Белые против Красных. Судьба генерала Антона Деникина (Лехович) - страница 108

Федор Степун писал о Савинкове, что «ни демократа в русском смысле этого слова, ни народника, ни тем более партийного социалиста я… никогда в нем не замечал. Впоследствии же окончательно убедился в том, что ко времени нашей встречи он был скорее фашистом типа Пилсудского, чем русским социалистом-народником».

На Керенского Савинков смотрел с недоумением. Называл его «самовлюбленным жен-премьером от революции». С нескрываемым отвращением рассказывал он Ф. А. Степуну, как летом 1917 года Керенский показывал «представителям западноевропейских демократий» одну из резиденций бывшего императора и во время разговора со своими гостями небрежно теребил пуговицу царского мундира.

«Отвратительно, доложу я вам,-закончил свой рассказ Савинков. - Царей можно убивать, но даже с мундиром мертвых царей нельзя фамильярничать!»

Для русского революционера, да еще со стажем Савинкова, такая фраза звучала совершенно необычайно! Весьма возможно, что в своей неоформленной политической философии социалист Савинков действительно оказался предшественником других социалистов, которые через несколько лет основали движение, вошедшее в историю под названием фашизма.

В беседе с близкими людьми Савинков говорил о Совете и о «товарищах»с «таким отвращением, как будто бы глотал какую-то кислую мерзость».

И в этом месте мы предоставим слово Ф. А. Степуну:

«Одинокий эгоцентрик, политик громадной, но не гибкой воли, привыкший в качестве главы террористической организации брать всю ответственность на себя, прирожденный заговорщик и диктатор, склонный к преувеличению своей власти над людьми, Савинков не столько стремился к внутреннему сближению Корнилова, которого он любил, с Керенским, которого он презирал, сколько к их использованию в задуманной им политической игре, дабы не сказать интриге».

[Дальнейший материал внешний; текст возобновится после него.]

(** The tables of one more log. *)
Lemma logs_saved_log w0 edit0 tables parts w edit k w' edit' ts ps : 0 < k < 2 ^ 64 -> 0 < next w0 -> next w' <= 2 ^ 64 -> logs_saved w0 edit0 tables parts w edit -> tables_saved (user_policy := user_policy) dbname o w (log_name k) edit ts ps w' edit' ->
  logs_saved w0 edit0 (tables ++ ts) (parts ++ ps) w' edit'.
Proof.
  intros Hk Hpos Hlim [Hmv Hst Hnu Hso Hed] [Hmv' Hst' Hnu' Hso' Hed']. pose proof (lm_next _ _ Hmv) as Hle. pose proof (wm_next _ _ _ _ Hmv') as Hle'. split.
  - by eapply logs_moved_log.
  - apply Forall2_app; [|done]. eapply stored_same; [|exact Hst]. intros t Ht. rewrite Forall_forall in Hnu. specialize (Hnu t Ht). apply (proj2 (wm_files _ _ _ _ Hmv')). intros j Hj Heq. apply table_name_inj in Heq; lia.
  - apply Forall_app. split; [eapply Forall_impl; [exact Hnu|]; cbn; lia|eapply Forall_impl; [exact Hnu'|]; cbn; lia].
  - rewrite fmap_app. apply StronglySorted_app. split; [|done]. intros x y Hx Hy. apply list_elem_of_fmap in Hx as (t & -> & Ht), Hy as (t' & -> & Ht'). rewrite Forall_forall in Hnu, Hnu'. specialize (Hnu t Ht). specialize (Hnu' t' Ht'). lia.
  - by rewrite Hed', Hed, foldl_app.
Qed.

Definition all_batches (logs : list Z) : list (Z * list batch_op) := concat (batches <$> logs).

(** File numbers for the tables of the logs. *)
Definition numbers_for (logs : list Z) : Z := foldr (fun k n => zlen (batches k) + 1 + n) 0 logs.

Lemma numbers_for_nonneg logs : 0 <= numbers_for logs.
Proof. induction logs as [|k logs IH]; cbn [numbers_for foldr]; [done|]. pose proof (zlen_nonneg (batches k)). unfold numbers_for in IH. lia. Qed.

(** The log is there, and its records are its batches. *)
Definition log_on_disk e (k : Z) : Prop :=
  0 < k < 2 ^ 64 - 1 /\ exists img records, fs e (log_name k) = Some img /\ log_reads img records /\ log_batches records (batches k) /\ zlen img < Z.of_nat fuel /\ (length (batch_entries (batches k)) < build_fuel)%nat.

Lemma log_kept_moved w0 w k : logs_moved w0 w -> 0 < next w0 -> next w <= 2 ^ 64 -> 0 < k < 2 ^ 64 -> fs (w_env w) (log_name k) = fs (w_env w0) (log_name k).
Proof. intros Hmv Hpos Hlim Hk. apply (lm_files _ _ Hmv). intros j Hj. apply log_not_table; lia. Qed.

Lemma recover_logs_spec logs : forall d save edit max w0 edit0 tables parts M,
  logs_saved w0 edit0 tables parts (on_work d) edit -> Forall (log_on_disk (w_env w0)) logs -> no_log d -> reuse_logs (vs_options (w_versions w0)) = false -> 0 < next w0 ->
  next (on_work d) <= M -> Forall (fun k => k + 1 <= M) logs -> M + numbers_for logs < 2 ^ 64 - 1 ->
  exists d' save' edit' max' s, recover_logs (user_policy := user_policy) dbname o write_buffer_size build_fuel fuel logs d save edit max = Ret (d', save', edit', max', s) /\ logs_moved w0 (on_work d') /\ next (on_work d) <= next (on_work d') <= M + numbers_for logs /\
    (s = OK -> exists ts ps, logs_saved w0 edit0 (tables ++ ts) (parts ++ ps) (on_work d') edit' /\ concat ps = batch_entries (all_batches logs) /\ max' = max_number max (all_batches logs) /\ (save = true -> save' = true) /\ no_log d' /\ Forall (fun k => k < next (on_work d')) logs).
Proof.
  induction logs as [|k logs IH]; intros d save edit max w0 edit0 tables parts M Hsaved Hdisk Hno Hre Hpos HM Hlogs Hroom; cbn [recover_logs numbers_for foldr] in *.
  - eexists _, _, _, _, _. split; [done|]. split; [by destruct Hsaved|]. split; [lia|]. intros _. exists [], []. rewrite !app_nil_r. by split.
  - fold (numbers_for logs) in *. apply Forall_cons in Hdisk as [(Hk & img & records & Hf & Hlr & Hlb & Hfu & Hbf) Hdisk], Hlogs as [Hk1 Hlogs]. pose proof (numbers_for_nonneg logs). pose proof (zlen_nonneg (batches k)). pose proof (ls_moved _ _ _ _ _ _ Hsaved) as Hmv. pose proof (lm_next _ _ Hmv) as Hle.
    assert (vs_options (w_versions (on_work d)) = vs_options (w_versions w0)) as Hopt by (by rewrite (lm_versions _ _ Hmv)).
    destruct (RecoverLogFile_spec dbname o write_buffer_size build_fuel interval_ok name_ok file_limit fuel d k (bool_decide (logs = [])) save edit max img records (batches k)) as (d1 & save1 & edit1 & max1 & s & -> & Hmv1 & Hnx1 & Hok); try done; try lia; [by destruct Hmv|by rewrite (log_kept_moved _ _ _ Hmv) by lia|].
    cbn [obind]. pose proof (logs_moved_log w0 (on_work d) k (on_work d1) ltac:(lia) Hmv Hmv1) as Hmv1'. destruct (ok s) eqn:Es; cbn [negb].
    2:{ eexists _, _, _, _, _. split; [done|]. split; [done|]. split; [pose proof (wm_next _ _ _ _ Hmv1); lia|]. by intros ->. }
    apply ok_true in Es as ->. destruct (Hok eq_refl) as (ts & ps & rest & [Hts Hent Hmax Hsave Hrest]). destruct Hrest as [(-> & Hm1 & Hm2 & Hm3 & _)|(_ & Hr & _)]; [|rewrite Hopt in Hr; congruence].
    pose proof (logs_saved_log w0 edit0 tables parts (on_work d) edit k (on_work d1) edit1 ts ps ltac:(lia) Hpos ltac:(lia) Hsaved Hts) as [Hmv2 Hst2 Hnu2 Hso2 Hed2]. set (w2 := set_work_versions (on_work d1) _). destruct (mark_used (on_work d1) k ltac:(lia) ltac:(lia)) as (Hv2 & Hn2 & Hk2 & He2). fold w2 in Hv2, Hn2, Hk2, He2.
    pose proof (logs_moved_mark w0 (on_work d1) k ltac:(lia) ltac:(lia) Hmv2) as Hmv3. fold w2 in Hmv3.
    destruct (IH (set_opening_work d1 w2) save1 edit1 max1 w0 edit0 (tables ++ ts) (parts ++ ps) (M + zlen (batches k) + 1)) as (d' & save' & edit' & max' & s & -> & Hmv' & Hnx' & Hok'); try done; try (cbn [on_work set_opening_work]; lia).
    { split; cbn [on_work set_opening_work]; try done. eapply Forall_impl; [exact Hnu2|]. cbn beta. intros t Ht. lia. }
    { destruct Hno as (? & ? & ?). split; [|split]; cbn; congruence. }
    { eapply Forall_impl; [exact Hlogs|]. cbn. lia. }
    pose proof (wm_next _ _ _ _ Hmv1). cbn [on_work set_opening_work] in Hnx'. eexists _, _, _, _, _. split; [done|]. split; [done|]. split; [lia|]. intros Hs. destruct (Hok' Hs) as (ts' & ps' & Hsaved' & Hps & Hmax' & Hsave' & Hno' & Hlt). exists (ts ++ ts'), (ps ++ ps'). rewrite !app_assoc. split; [done|]. unfold all_batches in *. cbn [fmap list_fmap concat].
    rewrite batch_entries_app, concat_app, Hps, Hent, app_nil_r. split; [done|]. split; [rewrite Hmax', Hmax; unfold max_number; by rewrite foldl_app|]. split; [auto|]. split; [done|]. constructor; [|done]. cbn [on_work set_opening_work] in Hnx'. lia.
Qed.
End Logs.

С этой оценкой Савинкова сходится и мнение генерала Деникина.

За тридцать лет до Степуна он дал Савинкову следующую характеристику;

«Сильный, жестокий, чуждый каких бы то ни было сдерживающих начал «условной морали», презиравший и Временное правительство и Керенского, в интересах целесообразности, по своему понимаемых, поддерживающий правительство, но готовый каждую минуту смести его - он видел в Корнилове лишь орудие борьбы для достижения сильной революционной власти, в которой ему должно было принадлежать первенствующее значение».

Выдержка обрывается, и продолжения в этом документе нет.